[About this task]:
Taking the line with "intros Hp Ho" as the start, reproduce every line until the records end, exactly and with nothing added.

[Data supplied]:
(** Any operation keeps the invariant; an error of any but WRITE changes nothing. *)
Lemma operation_safe op s :
  mem_wf s → legal s op → hangs s op = false → safe (kept op s) (λ _ s', mem_wf s') (mem_apply now op) s.
Proof.
  intros Hw Hleg Hsh. destruct (tree_step op (fresh_ino s) (tree_of s)) as [o|] eqn:Ho.
  - pose proof (names_refine op s o Hw Hleg Hsh Ho) as H. unfold refines_tree, safe in H.
    unfold safe. destruct (mem_apply now op s) as [[r|e|w|] s']; [by destruct H| |done..].
    destruct H as [-> _]. done.
  - destruct (is_forget op) eqn:Hf.
    + destruct op; try done. eapply safe_mono; [by apply forget_quiet|]. by intros _ s' [? _].
    + eapply safe_mono; [by apply others_quiet|]. by intros _ s' [? _].
Qed.
(** C27: LOOKUP tells files apart by what they are on the host: a name whose
source (inode and device) already has a number answers with it, counted once
more, whatever the name and the directory; another source gets a number never
used before.  All other counts stay, and no number stands for two sources.  The
source must not be the directory itself.  When the attributes of the host do not
fit the protocol the request fails, but the lookup has been counted. *)
Theorem passthrough_lookup op (s : Passthrough) (w w1 w2 : W) p fd st :
  table_ok s.(ps_inodes) → table_room s.(ps_inodes) →
  s.(ps_inodes).(t_map) !! op.(Lookup_parent) = Some p →
  openat p.(ps_fd) op.(Lookup_name) (Z.lor O_PATH O_NOFOLLOW) w = (Ok fd, w1) →
  fstatat fd [] AT_SYMLINK_NOFOLLOW w1 = (Ok st, w2) →
  s.(ps_inodes).(t_index) !! src_id_of st ≠ Some op.(Lookup_parent) →
  let here := src_id_of st in
  let '(ino, count) := looked_up s.(ps_inodes) here in
  ∃ s' w', ps_lookup op (s, w) = (a ← stat_attr st; Ok (EntryOut ino a s.(ps_timeout) s.(ps_timeout)), (s', w'))
    ∧ table_ok s'.(ps_inodes) ∧ s'.(ps_opened_dirs) = s.(ps_opened_dirs) ∧ s'.(ps_opened_files) = s.(ps_opened_files)
    ∧ (∀ c, live s'.(ps_inodes) c = if decide (c = here) then Some (ino, count) else live s.(ps_inodes) c)
    ∧ ∀ c n, live s'.(ps_inodes) c = Some (ino, n) → c = here.
Proof.
  intros Hw Hroom Hp Ho Hs Hpar here. unfold ps_lookup. rewrite (do_lookup_found _ _ _ _ _ _ _ _ _ Hp Ho Hs).
  destruct (table_count_spec (E := fs_error) "invalid nodeid" here
    (λ ino, {| ps_ino := ino; ps_fd := fd; ps_refcount := 1; ps_src_id := here;
               ps_is_symlink := is_symlink_mode st |}) s.(ps_inodes) Hw Hroom)
    as (t & new & Hc & Hw' & Hl & _); [done|].
  destruct (looked_up s.(ps_inodes) here) as [ino count] eqn:Hlu. simpl in Hc.
  assert (∃ w', count_source op.(Lookup_parent) fd st (s, w2) = (Ok ino, (set_ps_inodes t s, w'))) as [w' Hcs].
  { unfold count_source. erewrite (M_bind_Ok own) by reflexivity. cbv zeta. fold here. rewrite Hc.
    erewrite (M_bind_Ok _ _ (s, w2) (s, w2)).
    2: { destruct (table_get_by_key here s.(ps_inodes)) as [[x i]|] eqn:Hg; [|done].
         apply get_by_key_Some in Hg as [Hx _]. unfold lock_other. rewrite decide_False by (intros ->; by apply Hpar). done. }
    destruct new; eexists; reflexivity. }
  exists (set_ps_inodes t s), w'. split; [|split; [done|split; [done|split; [done|split]]]].
  - rewrite (M_bind_Ok _ _ _ _ _ Hcs). unfold mbind, M_bind, lift, outcome_bind. by destruct (stat_attr st).
  - intros c. simpl. rewrite Hl. case_decide; [|done]. subst. by rewrite Hlu.
  - intros c n Hn. simpl in *. apply (live_inj t c here ino n count); [done..|].
    rewrite Hl, decide_True by done. by rewrite Hlu.
Qed.

(** A name whose source is the directory itself, such as ".", is looked up with
the lock of the directory held, which is then taken once more. *)
Lemma passthrough_lookup_self_deadlocks op (s : Passthrough) (w w1 w2 : W) p fd st :
  s.(ps_inodes).(t_map) !! op.(Lookup_parent) = Some p →
  openat p.(ps_fd) op.(Lookup_name) (Z.lor O_PATH O_NOFOLLOW) w = (Ok fd, w1) →
  fstatat fd [] AT_SYMLINK_NOFOLLOW w1 = (Ok st, w2) →
  s.(ps_inodes).(t_index) !! src_id_of st = Some op.(Lookup_parent) →
  ps_lookup op (s, w) = (Panic "deadlock", (s, w2)).
Proof.
  intros Hp Ho Hs Hself. unfold ps_lookup. rewrite (do_lookup_found _ _ _ _ _ _ _ _ _ Hp Ho Hs).
  assert (table_get_by_key (src_id_of st) s.(ps_inodes) = Some (op.(Lookup_parent), p)) as Hg.
  { unfold table_get_by_key. rewrite Hself. simpl. by rewrite Hp. }
  unfold mbind at 1, M_bind at 1. unfold count_source. erewrite (M_bind_Ok own) by reflexivity. cbv zeta.
  rewrite Hg. unfold lock_other, mbind, M_bind. by rewrite decide_True by done.
Qed.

[Answer]:
  intros Hp Ho Hs Hself. unfold ps_lookup. rewrite (do_lookup_found _ _ _ _ _ _ _ _ _ Hp Ho Hs).
  assert (table_get_by_key (src_id_of st) s.(ps_inodes) = Some (op.(Lookup_parent), p)) as Hg.
  { unfold table_get_by_key. rewrite Hself. simpl. by rewrite Hp. }
  unfold mbind at 1, M_bind at 1. unfold count_source. erewrite (M_bind_Ok own) by reflexivity. cbv zeta.
  rewrite Hg. unfold lock_other, mbind, M_bind. by rewrite decide_True by done.
Qed.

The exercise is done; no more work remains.